Posted by on Wednesday, March 4, 2015 in Events, HART, Lectures, VRC.

st peter%27sBetween 1560 and 1630, in a dramatic burst of urban renewal activity, the religious and civil authorities of Rome sponsored the construction of aqueducts, private and public fountains for drinking, washing, and industry, and the grand ceremonial fountains that are the Eternal City’s glory.

Urban designer and historian Katherine Rinne, adjunct professor in the Architecture Program at the California College of the Arts, will address “the waters of Rome” in the Norman L. and Roselea J. Goldberg Lecture in Art History on Thursday, March 12, at 4:10 p.m. in 203 Cohen Hall. Her lecture is entitled “From Renaissance to Baroque: Water and Fountains in Sixteenth-Century Rome,” with a reception to follow in the atrium.

Rinne specializes in topics related to site and regional design with an emphasis on infrastructure, water history, and current issues related to urban development and water scarcity. She is the project director of Aquae Urbis Romae: The Waters of the City of Rome, an interactive cartographic 3,000-year history of the relationships between hydrological and hydraulic systems and their impact on the urban development of Rome, Italy. Aquae Urbis Romae examines the intersections between natural hydrological elements, including springs, rain, streams, marshes, and the Tiber River, and constructed hydraulic elements, including aqueducts, fountains, sewers, bridges, and conduits, that together create the water infrastructure system of Rome. This research project is published by the University of Virginia where Rinne is an associate fellow at the Institute for Advanced Technology in the Humanities.

The Waters of Rome: Aqueducts, Fountains, and the Birth of the Baroque City (Yale University Press, 2011), her pioneering study of the water infrastructure of Renaissance Rome, received the John Brinckerhoff Jackson Prize for Landscape History sponsored by the Foundation for Landscape Studies in 2011 and the Spiro Kostof Book Award for Urban History in 2012 by the Society of Architectural Historians. The Kostof Award recognizes the work that, focusing on urbanism and architecture, provides the greatest contribution to our understanding of historical development and change.

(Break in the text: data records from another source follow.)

Definition row_le (fields : list Field) (obs : list OrderBy) (x y : Row) : Prop := orderLess fields obs x y = Ok true.
#[local] Instance row_le_dec fields obs : RelDecision (row_le fields obs).
Proof.
  intros x y. unfold row_le. destruct (orderLess fields obs x y) as [[]| |]; [by left|by right..].
Defined.

Lemma sort_slice_ok {A} (less : A -> A -> res bool) l : sortable less l ->
  exists l', sort_slice less l = Ok l' /\ l' ≡ₚ l /\ StronglySorted (fun x y => less x y = Ok true) l'.
Proof.
  intros H. destruct (sort_slice_sorted less l H) as (l' & E & Hs). exists l'. split; [done|]. split; [|done].
  by apply sort_slice_perm in E.
Qed.

(** C21. LIMIT may be pushed down with its offset: let the backends return only
    the first [offset + limit] of their rows, which is the LIMIT that
    [Limit_Build] writes into their queries. If the backends sort in the order
    the proxy compares in, and that is a total preorder of the rows, the plan's
    ORDER BY and LIMIT on the gathered rows give the window of [limit] rows after
    the first [offset] of one sorted arrangement of all rows; rows that compare
    equal may stand in any order, as with MySQL. Strings of a collation other
    than binary are sorted differently ([collation_shifts_window]). *)
Theorem limit_pushdown_sound off cnt plan lim o n fields obs removed shards rs :
  Limit_Build off cnt = Ok (plan, lim) -> plan = LimitPlan o n -> (0 <= o)%Z -> (0 <= n)%Z -> (o + n < two63)%Z ->
  sortable (orderLess fields obs) (concat shards) -> Forall (StronglySorted (row_le fields obs)) shards ->
  qr_Fields rs = fields -> qr_Rows rs = concat (take (Z.to_nat (o + n)) <$> shards) ->
  lim = (None, Some (EVal (mkSQLVal IntVal (itoa (o + n))))) /\
  exists out all, ExecSubPlan [OrderByPlan obs removed; plan] rs = Ok out /\
    all ≡ₚ concat shards /\ StronglySorted (row_le fields obs) all /\
    out = RemoveColumns removed (set_rows (take (Z.to_nat n) (drop (Z.to_nat o) all)) rs).
Proof.
  intros HB -> Ho Hn Hon HS Hss Hf Hr. split.
  { unfold Limit_Build in HB. destruct (_ && _); [|done]. apply res_bind_ok_inv in HB as (o' & _ & HB).
    apply res_bind_ok_inv in HB as (n' & _ & HB). injection HB as -> -> <-. by rewrite int64_id by (unfold two63 in *; lia). }
  set (k := Z.to_nat (o + n)) in *.
  assert (forall x, x ∈ concat (take k <$> shards) \/ x ∈ concat (drop k <$> shards) -> x ∈ concat shards) as Hin.
  { intros x. rewrite (concat_cut shards k), elem_of_app. tauto. }
  destruct (sort_slice_ok (orderLess fields obs) (concat (take k <$> shards))) as (m & Em & Pm & Sm).
  { eapply sortable_sub; [|exact HS]. intros x Hx. apply Hin. by left. }
  destruct (sort_slice_ok (orderLess fields obs) (drop k m ++ concat (drop k <$> shards))) as (rest & _ & Pr & Sr).
  { eapply sortable_sub; [|exact HS]. intros x. rewrite elem_of_app. intros [Hx|Hx]; apply Hin; [left|by right].
    rewrite <- Pm. by eapply elem_of_sublist, sublist_drop. }
  destruct (cut_window (row_le fields obs) shards k m rest Hss Pm Sm) as (Pa & Sa & Hw); [|done|done|].
  { intros a b c Ha Hb Hc. by apply (so_trans _ _ HS a b c). }
  exists (RemoveColumns removed (set_rows (take (Z.to_nat n) (drop (Z.to_nat o) (take k m ++ rest))) rs)), (take k m ++ rest).
  split; [|by split]. rewrite Hw by lia.
  cbn [ExecSubPlan res_fold ExecOperator]. unfold OrderByOperator. rewrite Hf, Hr, Em. cbn [res_bind].
  unfold LimitOperator. destruct removed as [|i removed]; cbn [RemoveColumns].
  - rewrite Limit_ok by done. done.
  - rewrite Limit_ok by done. cbn. rewrite fmap_take, fmap_drop. done.
Qed.

End Limit.

(** ** Witnesses *)

Definition shard_fields : list Field := [mkField "a" "" VarChar].
Definition shard_rows : list (list Row) := [[[text "x"]; [text "xxx"]; [text "xxxx"]]; [[text "xx"]; [text "xxx"]]].

Lemma limit_pushdown_sound_witness : exists out,
  @ExecSubPlan by_length insertion_sort no_aggs [OrderByPlan [mkOrderBy "a" "" ASC] []; LimitPlan 1 1]
    (mkResult shard_fields 0 0 (concat (take 2 <$> shard_rows))) = Ok out /\ qr_Rows out = [[text "xx"]].
Proof.
  assert (forall x, x ∈ concat shard_rows -> exists n, x = [text n] /\ (String.length n <= 4)%nat) as Hin.
  { assert (Forall (fun x => exists n, x = [text n] /\ (String.length n <= 4)%nat) (concat shard_rows)) as HF
      by (repeat (constructor; [eexists; split; [reflexivity|cbn; lia]|]); constructor).
    intros x Hx. by eapply Forall_forall in HF. }
  assert (forall a b, @orderLess by_length shard_fields [mkOrderBy "a" "" ASC] [text a] [text b] =
    Ok (Nat.leb (String.length a) (String.length b))) as HL.
  { intros a b. cbn. unfold NullsafeCompare. cbn.
    destruct (Z.eqb_spec (Z.of_nat (String.length a) - Z.of_nat (String.length b)) 0) as [E|E].
    - f_equal. symmetry. apply Nat.leb_le. lia.
    - f_equal. destruct (Nat.leb_spec (String.length a) (String.length b)); [apply Z.ltb_lt|apply Z.ltb_ge]; lia. }
  destruct (@limit_pushdown_sound by_length insertion_sort no_aggs (Some (num "1")) (Some (num "1")) (LimitPlan 1 1)
    (None, Some (EVal (mkSQLVal IntVal (itoa 2)))) 1 1 shard_fields [mkOrderBy "a" "" ASC] [] shard_rows
    (mkResult shard_fields 0 0 (concat (take 2 <$> shard_rows)))) as [_ (out & all & E & _)].
  - reflexivity.
  - reflexivity.
  - lia.
  - lia.
  - unfold two63. lia.
  - split.
    + intros x y (a & -> & _)%Hin (b & -> & _)%Hin. eexists. apply HL.
    + intros x y (a & -> & _)%Hin (b & -> & _)%Hin. rewrite !HL.
      destruct (Nat.le_ge_cases (String.length a) (String.length b)); [left|right]; f_equal; by apply Nat.leb_le.
    + intros x y z (a & -> & _)%Hin (b & -> & _)%Hin (c & -> & _)%Hin. rewrite !HL. intros [= H1] [= H2]. f_equal.
      apply Nat.leb_le in H1, H2. apply Nat.leb_le. lia.
  - repeat constructor.
  - reflexivity.
  - reflexivity.
  - exists out. split; [exact E|]. vm_compute in E. by injection E as <-.
Defined.

(** The proxy compares strings byte by byte. A backend with a collation that
    ignores case has "a" before "B"; asked for one row it returns "a", and that
    is the answer, although "B" comes first in the order of the proxy, which it
    would return if it had all rows. *)
Definition by_bytes : ValueOps :=
  {| vcompare := fun v1 v2 => match String.compare (v_val v1) (v_val v2) with Lt => -1 | Eq => 0 | Gt => 1 end%Z;
     castNonNull := fun _ => true |}.
Example collation_shifts_window :
  let answer rows := @ExecSubPlan by_bytes insertion_sort no_aggs [OrderByPlan [mkOrderBy "a" "" ASC] []; LimitPlan 0 1]
    (mkResult shard_fields 0 0 rows) in
  answer (take 1 [[text "a"]; [text "B"]]) = Ok (mkResult shard_fields 0 0 [[text "a"]]) /\
  answer [[text "a"]; [text "B"]] = Ok (mkResult shard_fields 0 0 [[text "B"]]).
Proof. vm_compute. done. Qed.

(** ** Plans that lose something *)

Definition built (s : SelectStatement) : list (string * string) :=
  match sel_build s with Ok p => queries p | _ => [] end.
Definition on_id (a b : string) : option Expr := Some (eq_ (SelectDemo.col a "id") (SelectDemo.col b "id")).

(** [isSameShard] does not compare the listed values of LIST tables: [l1]
    has the key 2 on b2 and [l2] has it on b1, and the join of the two tables on
    their keys is sent to each backend as one query, so the rows of this key
    are not joined. *)
Theorem list_join_misses :
  built (select [field (SelectDemo.col "l1" "a")] [JoinTableExpr (tbl "l1") JoinStr (tbl "l2") (on_id "l1" "l2")] None) =
    [("b1", "select l1.a from db.l1_0000 as l1 join db.l2_0000 as l2 on l1.id = l2.id");
     ("b2", "select l1.a from db.l1_0001 as l1 join db.l2_0001 as l2 on l1.id = l2.id")] /\
  (exists s1 s2, @Lookup mod_hash sel_router "db" "l1" (Some (lit "2")) (Some (lit "2")) = Ok [s1] /\
     @Lookup mod_hash sel_router "db" "l2" (Some (lit "2")) (Some (lit "2")) = Ok [s2] /\
     (seg_Backend s1, seg_Table s1) = ("b2", "l1_0001") /\ (seg_Backend s2, seg_Table s2) = ("b1", "l2_0000")).
Proof.
  split; [vm_compute; reflexivity|]. eexists _, _.
  split; [vm_compute; reflexivity|]. split; [vm_compute; reflexivity|]. split; vm_compute; reflexivity.
Qed.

In her book Rinne presents a unified vision of Rome during the baroque period that links improvements to public and private water systems with political, religious, and social change. Tying together the technological, sociopolitical, and artistic questions that faced the designers during an age of turmoil, Rinne shows how these public works projects transformed Rome through innovative engineering and strategic urban planning.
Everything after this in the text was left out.